A proposed new law would allow terminally ill adults the option of assisted dying. This would mean being provided with life-ending medication, to take themselves, if two doctors were satisfied they met all of the safeguards. They would need to be of sound mind, be terminally ill and have 6 months or less to live, and a High Court judge would have to be satisfied that they had made a voluntary, clear and settled decision to end their life, with time to consider all other options. Whether or not you would want the choice for yourself, do you support or oppose this proposal for assisted dying becoming law?
49% strongly supported this proposal and 35% somewhat supported it.
If I had been asked I would have said I 'somewhat' supported the proposal. I think the safeguards outlined in this proposal would be strong enough if health and social care, including EoL care, was not in such a dreadful mess.

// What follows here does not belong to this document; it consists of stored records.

(** [connect] is [outbound.connect_tcp]: the destination's reader and writer, or
    the text of the error. *)
Definition prepare (connect : str → result str (Reader * Writer)) (rng : list Z)
    (send : Writer) (recv : Stream) (recv_broken : bool) (traffic : Counters) : Prepared :=
  match read_request_frame recv with
  | Err e => Refused send None (Err (RequestError e))
  | Ok (request, recv) =>
      match connect (req_destination request) with
      | Err message =>
          match encoded_response StatusError message rng with
          | Err e => Refused send None (Err e)
          | Ok response =>
              let '(send, accepted) := write_all send response in
              if accepted then
                let '(send, r) := close send in
                Refused send None (rmap_err RelayIo r)
              else Refused send None (Err (RelayIo WriteFailed))
          end
      | Ok (upstream_read, upstream_write) =>
          match encoded_response StatusOk [] rng with
          | Err e => Refused send (Some upstream_write) (Err e)
          | Ok response =>
              let '(send, accepted) := write_all send response in
              if negb accepted then Refused send (Some upstream_write) (Err (RelayIo WriteFailed))
              else
                let '(upstream_write, accepted) := write_all upstream_write (req_payload request) in
                if negb accepted
                then Refused send (Some upstream_write) (Err (RelayIo WriteFailed))
                else
                  Started (Waiting {| pending := recv; broken := recv_broken |} upstream_write
                             (wrap 64 (uploaded traffic + len (req_payload request))))
                          (Waiting upstream_read send (downloaded traffic))
          end
      end
  end.

Definition relay_tcp_stream (connect : str → result str (Reader * Writer)) (rng : list Z)
    (schedule : list bool) (pool : Pool) (send : Writer) (recv : Stream) (recv_broken : bool)
    (traffic : Counters) : RelayOutcome :=
  match prepare connect rng send recv recv_broken traffic with
  | Refused client upstream r => stop pool client upstream traffic r
  | Started up down =>
      let '(pool, up, down, r) := try_join schedule pool up down in
      {| out_pool := pool; out_client := half_writer down; out_upstream := Some (half_writer up);
         out_counters := {| uploaded := half_counter up; downloaded := half_counter down |};
         out_result := rmap_err RelayIo <$> r |}
  end.

(** ** The reader against the frame decoder *)

Lemma is_bytes_app_inv a b : is_bytes (a ++ b) → is_bytes a ∧ is_bytes b.
Proof. unfold is_bytes. by rewrite Forall_app. Qed.

(** Reading a varint off the stream is decoding it off the bytes. *)
Lemma read_varint_spec s :
  is_bytes (concat s) →
  match read_varint s with
  | Ok (v, s') => decode_varint (concat s) = Ok (v, concat s')
  | Err e => e = Finished ∧ decode_varint (concat s) = Err VTruncated
  end.
Proof.
  intros Hb. unfold read_varint.
  pose proof (read_exact_spec 1 s) as H1. destruct (read_exact 1 s) as [[f s1]|[]]; res_simpl.
  2: { destruct (concat s); [done|cbn in H1; lia]. }
  destruct H1 as (Hl & -> & Hs1). destruct (concat s) as [|first t]; [cbn in Hl; lia|].
  cbn [take drop safe_get nth] in *. rewrite take_0. rewrite drop_0 in Hs1.
  pose proof (decode_varint_spec first t Hb) as Hd. cbv zeta in Hd.
  apply Forall_cons in Hb as [Hf Ht]. set (w := first_width first) in *.
  destruct (Nat.ltb_spec 1 w) as [Hw|Hw].
  - pose proof (read_exact_spec (w - 1) s1) as H2. rewrite Hs1 in H2.
    destruct (read_exact (w - 1) s1) as [[r s2]|[]]; res_simpl.
    + destruct H2 as (Hn & -> & Hs2). cbn [app].
      rewrite (decode_varint_spec first (take (w - 1) t)) by (constructor; [done|by apply Forall_take]).
      fold w. rewrite decide_False by (rewrite length_take; lia). res_simpl.
      rewrite Hd, decide_False by lia. by rewrite take_idemp, Hs2.
    + rewrite Hd. by rewrite decide_True by lia.
  - res_simpl. rewrite (decode_varint_spec first []) by (constructor; [done|constructor]). fold w.
    replace (w - 1)%nat with 0%nat in * by lia. rewrite decide_False by (cbn; lia). res_simpl.
    rewrite Hd, decide_False by lia. by rewrite take_0, drop_0, Hs1.
Qed.

Lemma decode_varint_rest_bytes l v rest :
  is_bytes l → decode_varint l = Ok (v, rest) → is_bytes rest ∧ 0 ≤ v.
Proof.
  intros Hb H. destruct (decode_varint_bound l v rest Hb H) as (? & w & _ & -> & _).
  split; [by apply Forall_drop|lia].
Qed.

(** A length and then that many bytes off the stream, against [read_limited]. *)
Lemma read_field_spec s l s1 maximum field :
  is_bytes (concat s) → decode_varint (concat s) = Ok (l, concat s1) → l ≤ maximum →
  match read_exact (Z.to_nat l) s1 with
  | Ok (v, s2) => read_limited (concat s) maximum field = Ok (v, concat s2) ∧ len v = l ∧ is_bytes (concat s2)
  | Err _ => read_limited (concat s) maximum field = Err TcpTruncated
  end.
Proof.
  intros Hb Hd Hl. destruct (decode_varint_rest_bytes _ _ _ Hb Hd) as [Hb1 Hl0].
  pose proof (read_exact_spec (Z.to_nat l) s1) as H. unfold read_limited. rewrite Hd. res_simpl.
  rewrite (proj2 (validate_len_Ok l maximum field tt)) by done. res_simpl. unfold len.
  destruct (read_exact (Z.to_nat l) s1) as [[v s2]|].
  - destruct H as (Hn & -> & Hs2). rewrite Hs2. rewrite (proj2 (Z.ltb_ge _ _)) by lia.
    split_and!; [done|rewrite length_take; lia|by apply Forall_drop].
  - by rewrite (proj2 (Z.ltb_lt _ _)) by lia.
Qed.

Lemma read_limited_refuses s l s1 maximum field :
  decode_varint (concat s) = Ok (l, concat s1) → maximum < l →
  read_limited (concat s) maximum field = Err (InvalidLength field l).
Proof.
  intros Hd Hl. unfold read_limited. rewrite Hd. res_simpl. unfold validate_len.
  rewrite Z.gtb_ltb, (proj2 (Z.ltb_lt maximum l)) by done. by res_simpl.
Qed.

(** What [read_request_frame] answers, in terms of the decoder on all the bytes
    of the stream. *)
Definition frame_outcome (frame : list Z) (r : result ReadError (TcpRequest * Stream)) : Prop :=
  match r with
  | Ok (request, rest) =>
      Request.decode frame
        = Ok {| req_destination := req_destination request;
                req_payload := req_payload request ++ concat rest |} ∧
      utf8_valid (req_destination request) = true ∧
      (req_payload request = [] → concat rest = [])
  | Err NotUtf8 => ∃ request, Request.decode frame = Ok request
  | Err _ => ∃ e, Request.decode frame = Err e
  end.

Lemma utf8_or_lossy address :
  from_utf8 address = Some address ∧ from_utf8_lossy address = address ∧ utf8_valid address = true ∨
  from_utf8 address = None.
Proof.
  unfold from_utf8. destruct (utf8_valid address) eqn:E; [left|by right].
  by rewrite from_utf8_lossy_valid.
Qed.

(** The part after the frame type. *)
Lemma read_tcp_request_spec s frame :
  is_bytes (concat s) → decode_varint frame = Ok (FRAME_TYPE_TCP_REQUEST, concat s) →
  frame_outcome frame (read_tcp_request s).
Proof.
  intros Hb Hframe. unfold frame_outcome, Request.decode. rewrite Hframe. res_simpl. rewrite Z.eqb_refl. cbn [negb].
  unfold read_tcp_request. pose proof (read_varint_spec s Hb) as Hv.
  destruct (read_varint s) as [[l s1]|]; res_simpl.
  2: { destruct Hv as [-> Hv]. unfold read_limited. rewrite Hv. res_simpl. eauto. }
  destruct (decode_varint_rest_bytes _ _ _ Hb Hv) as [Hb1 Hl0].
  rewrite Z.gtb_ltb. destruct (Z.eqb_spec l 0) as [->|Hne]; cbn [orb].
  { pose proof (read_field_spec s 0 s1 MAX_ADDRESS_LENGTH "address" Hb Hv ltac:(by vm_compute)) as H.
    destruct (read_exact (Z.to_nat 0) s1) as [[v s2]|]; [destruct H as (H & Hlen & _)|]; rewrite H; res_simpl; [|eauto].
    apply len_0_nil in Hlen as ->. eauto. }
  destruct (Z.ltb_spec MAX_ADDRESS_LENGTH l).
  { rewrite (read_limited_refuses s l s1) by done. eauto. }
  pose proof (read_field_spec s l s1 MAX_ADDRESS_LENGTH "address" Hb Hv ltac:(done)) as H2.
  destruct (read_exact (Z.to_nat l) s1) as [[address s2]|[]]; res_simpl; [|rewrite H2; cbn; eauto].
  destruct H2 as (-> & Hlen & Hb2). res_simpl.
  destruct address as [|a0 address']; [by cbn in Hlen|]. remember (a0 :: address') as address eqn:Ea.
  replace (is_nil address) with false by (by subst).
  pose proof (read_varint_spec s2 Hb2) as Hv2.
  destruct (read_varint s2) as [[pl s3]|]; res_simpl.
  2: { destruct Hv2 as [-> Hv2]. unfold read_limited. rewrite Hv2. res_simpl. eauto. }
  rewrite Z.gtb_ltb. destruct (Z.ltb_spec MAX_PADDING_LENGTH pl).
  { rewrite (read_limited_refuses s2 pl s3) by done. eauto. }
  pose proof (read_field_spec s2 pl s3 MAX_PADDING_LENGTH "padding" Hb2 Hv2 ltac:(done)) as H3.
  destruct (read_exact (Z.to_nat pl) s3) as [[padding s4]|[]]; res_simpl; [|rewrite H3; cbn; eauto].
  destruct H3 as (-> & _ & Hb4). res_simpl.
  pose proof (read_chunk_concat s4) as Hc. destruct (read_chunk s4) as [[c|] s5]; cbn [default].
  - destruct (utf8_or_lossy address) as [(-> & Hlossy & Hvalid)| -> ]; res_simpl; [|eauto].
    cbn [req_destination req_payload]. rewrite Hlossy. destruct Hc as [Hne' ->]. done.
  - destruct (utf8_or_lossy address) as [(-> & Hlossy & Hvalid)| -> ]; res_simpl; [|eauto].
    cbn [req_destination req_payload]. rewrite Hlossy. destruct Hc as [-> ->]. done.
Qed.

I know palliative care is not a magic guarantee of a pain-free peaceful death but it's what most people still choose even in states where assisted dying is legal. It needs to be good enough so that people are not choosing AD out of fear of inadequate EoL care, or inadequate health and social care. In order to make assisted dying as safe as possible we need to make health, social and EoL care as good as possible. Some of the responses here terrify me.
A lot of people have talked about dementia. The proposal in this survey would not help them.
Advance directives are not safe because people change their minds.
In this survey, a small proportion of terminally ill patients seriously considered euthanasia or PAS for themselves. Over a few months, half the patients changed their minds.
https://jamanetwork.com/journals/jama/fullarticle/193281
There was a dreadful case in the NL a few years ago where a woman had signed an advance directive to be euthanased if she reached a certain stage of dementia. When the time came, the medic had to surreptitiously sedate her and then her family had to hold her down while she struggled against the lethal injection.
https://www.theguardian.com/world/2019/aug/26/doctor-on-trial-landmark-euthanasia-case-netherlands-dementia
It doesn't matter what anyone else would or would not want for themselves in that situation, or what they now think they would want, or what this woman thought she would want when she signed. At the time of death she did not want to die, she fought against it and she was deliberately killed by a medic.
I don't want any kind of law in the UK that would allow this. Unless someone can show a 'voluntary, clear and settled decision to end their life' at the time of their death then it's too dangerous.